§ Problem details
When the string "unfold" is part of a line below, that line should be copied.

[[ The records, beginning ]]

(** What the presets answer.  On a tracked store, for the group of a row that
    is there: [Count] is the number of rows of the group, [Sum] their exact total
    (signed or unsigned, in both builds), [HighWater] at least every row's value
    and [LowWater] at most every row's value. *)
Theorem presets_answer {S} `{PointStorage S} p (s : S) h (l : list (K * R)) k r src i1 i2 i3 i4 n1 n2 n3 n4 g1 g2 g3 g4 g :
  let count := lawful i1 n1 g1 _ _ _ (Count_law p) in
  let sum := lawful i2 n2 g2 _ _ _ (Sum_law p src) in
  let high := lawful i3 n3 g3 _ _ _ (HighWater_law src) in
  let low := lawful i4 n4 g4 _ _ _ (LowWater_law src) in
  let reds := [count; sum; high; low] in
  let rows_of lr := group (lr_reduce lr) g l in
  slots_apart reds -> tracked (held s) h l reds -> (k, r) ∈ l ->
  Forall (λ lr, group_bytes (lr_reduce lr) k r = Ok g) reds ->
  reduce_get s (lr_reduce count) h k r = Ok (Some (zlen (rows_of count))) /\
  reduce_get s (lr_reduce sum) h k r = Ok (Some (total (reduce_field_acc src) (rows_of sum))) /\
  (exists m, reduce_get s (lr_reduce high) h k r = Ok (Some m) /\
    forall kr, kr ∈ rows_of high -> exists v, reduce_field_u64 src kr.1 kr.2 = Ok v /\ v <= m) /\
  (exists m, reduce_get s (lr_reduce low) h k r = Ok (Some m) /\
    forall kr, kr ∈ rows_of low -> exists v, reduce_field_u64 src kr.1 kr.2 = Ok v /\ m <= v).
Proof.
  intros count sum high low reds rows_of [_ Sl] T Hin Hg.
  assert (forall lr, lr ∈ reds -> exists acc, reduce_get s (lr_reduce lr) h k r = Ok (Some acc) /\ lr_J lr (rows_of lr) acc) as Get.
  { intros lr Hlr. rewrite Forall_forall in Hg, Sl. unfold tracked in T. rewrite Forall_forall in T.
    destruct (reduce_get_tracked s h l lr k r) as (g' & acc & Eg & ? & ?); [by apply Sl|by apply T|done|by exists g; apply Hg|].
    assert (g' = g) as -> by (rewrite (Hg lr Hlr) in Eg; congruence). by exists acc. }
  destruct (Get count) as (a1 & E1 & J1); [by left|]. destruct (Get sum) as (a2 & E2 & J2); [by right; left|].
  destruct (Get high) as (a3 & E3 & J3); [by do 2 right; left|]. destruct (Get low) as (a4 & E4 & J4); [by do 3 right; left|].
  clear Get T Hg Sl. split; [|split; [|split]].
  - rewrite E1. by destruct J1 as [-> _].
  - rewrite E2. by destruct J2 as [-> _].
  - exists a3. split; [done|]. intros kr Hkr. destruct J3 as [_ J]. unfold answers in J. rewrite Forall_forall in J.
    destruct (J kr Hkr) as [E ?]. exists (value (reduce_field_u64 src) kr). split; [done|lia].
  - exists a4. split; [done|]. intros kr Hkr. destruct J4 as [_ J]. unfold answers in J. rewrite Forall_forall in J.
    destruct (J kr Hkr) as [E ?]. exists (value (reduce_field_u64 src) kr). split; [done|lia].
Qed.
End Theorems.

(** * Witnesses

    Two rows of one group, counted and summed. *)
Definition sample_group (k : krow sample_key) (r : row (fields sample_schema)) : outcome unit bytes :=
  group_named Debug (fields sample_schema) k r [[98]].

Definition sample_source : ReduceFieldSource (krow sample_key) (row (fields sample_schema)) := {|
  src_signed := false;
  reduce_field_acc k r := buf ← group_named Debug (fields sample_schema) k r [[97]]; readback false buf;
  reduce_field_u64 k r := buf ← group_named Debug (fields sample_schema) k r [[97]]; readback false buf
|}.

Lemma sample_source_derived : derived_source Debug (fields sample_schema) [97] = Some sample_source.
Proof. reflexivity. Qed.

[[ The records, end ]]
[[ The records, beginning ]]

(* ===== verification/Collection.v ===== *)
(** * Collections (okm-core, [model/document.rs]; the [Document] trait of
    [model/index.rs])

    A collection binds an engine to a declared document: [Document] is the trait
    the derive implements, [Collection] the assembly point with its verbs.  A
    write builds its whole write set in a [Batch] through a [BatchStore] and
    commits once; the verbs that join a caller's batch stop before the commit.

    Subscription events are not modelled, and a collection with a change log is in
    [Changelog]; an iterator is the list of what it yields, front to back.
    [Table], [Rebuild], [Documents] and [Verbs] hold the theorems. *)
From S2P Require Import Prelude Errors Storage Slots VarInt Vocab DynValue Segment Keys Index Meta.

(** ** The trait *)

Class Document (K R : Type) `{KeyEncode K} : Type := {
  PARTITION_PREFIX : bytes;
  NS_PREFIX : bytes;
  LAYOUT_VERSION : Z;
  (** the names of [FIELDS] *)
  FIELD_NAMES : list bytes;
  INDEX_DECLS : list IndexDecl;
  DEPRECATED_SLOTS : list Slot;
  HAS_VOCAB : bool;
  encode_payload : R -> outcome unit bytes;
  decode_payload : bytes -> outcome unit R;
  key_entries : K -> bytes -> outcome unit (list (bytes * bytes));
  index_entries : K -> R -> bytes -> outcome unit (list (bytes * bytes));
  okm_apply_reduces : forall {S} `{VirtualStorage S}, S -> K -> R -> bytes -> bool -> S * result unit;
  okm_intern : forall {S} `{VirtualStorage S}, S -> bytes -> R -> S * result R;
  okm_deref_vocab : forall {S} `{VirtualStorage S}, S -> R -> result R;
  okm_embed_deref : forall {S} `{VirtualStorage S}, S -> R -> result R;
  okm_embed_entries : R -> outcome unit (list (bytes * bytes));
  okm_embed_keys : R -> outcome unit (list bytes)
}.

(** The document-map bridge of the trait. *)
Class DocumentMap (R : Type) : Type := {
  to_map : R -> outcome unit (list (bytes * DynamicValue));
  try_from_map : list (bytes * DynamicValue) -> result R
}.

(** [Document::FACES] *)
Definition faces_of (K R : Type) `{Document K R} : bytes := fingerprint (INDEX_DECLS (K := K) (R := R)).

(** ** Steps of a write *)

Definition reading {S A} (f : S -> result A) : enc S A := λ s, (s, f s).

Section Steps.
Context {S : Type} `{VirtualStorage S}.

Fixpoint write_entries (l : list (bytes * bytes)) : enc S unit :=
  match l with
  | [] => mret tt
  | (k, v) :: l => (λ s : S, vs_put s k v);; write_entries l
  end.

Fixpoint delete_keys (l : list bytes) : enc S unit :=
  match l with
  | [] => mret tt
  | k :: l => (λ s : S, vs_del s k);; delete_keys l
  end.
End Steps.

[[ The records, end ]]

§ Solution
  { intros lr Hlr. rewrite Forall_forall in Hg, Sl. unfold tracked in T. rewrite Forall_forall in T.
  - exists a3. split; [done|]. intros kr Hkr. destruct J3 as [_ J]. unfold answers in J. rewrite Forall_forall in J.
  - exists a4. split; [done|]. intros kr Hkr. destruct J4 as [_ J]. unfold answers in J. rewrite Forall_forall in J.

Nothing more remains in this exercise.